**TO DO:** What lines in the records below hold the string "VSeconds"? Please show them.

________________

(** * GELFLogger: a shallow embedding of [src/gelf-logger.js]

    The logger is a JavaScript class.  Its instance state is the record
    [Logger]; the objects it shares with other loggers (the outbound queue
    array and the WebSocket) live in a heap, [World], together with the
    trace of the I/O it performs.  Methods are written in a small
    state-and-exception monad, so that [try]/[catch] reads as in the source.

    The host platform (JSON, String, WebSocket, the global scope) is not part
    of the repository: it is the interface [Host], and every statement below
    holds for every host. *)

From Stdlib Require Import ZArith Lia.
From stdpp Require Import base strings list pretty.

Local Open Scope string_scope.
Set Warnings "-register-all".

(* ===================================================================== *)
(** ** JavaScript data values *)
(* ===================================================================== *)

(** The values a caller can pass as data.  [VSeconds ms] is the number
    [ms / 1000], as produced by [Date.now() / 1000]; the other numbers of the
    logger are integers. *)
Inductive value : Type :=
| VUndefined
| VNull
| VBool (b : bool)
| VNum (n : Z)
| VSeconds (ms : Z)
| VStr (s : string)
| VObj (props : list (string * value))
| VArr (items : list value).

________________

**ANSWER SPACE:**
(** The values a caller can pass as data.  [VSeconds ms] is the number
| VSeconds (ms : Z)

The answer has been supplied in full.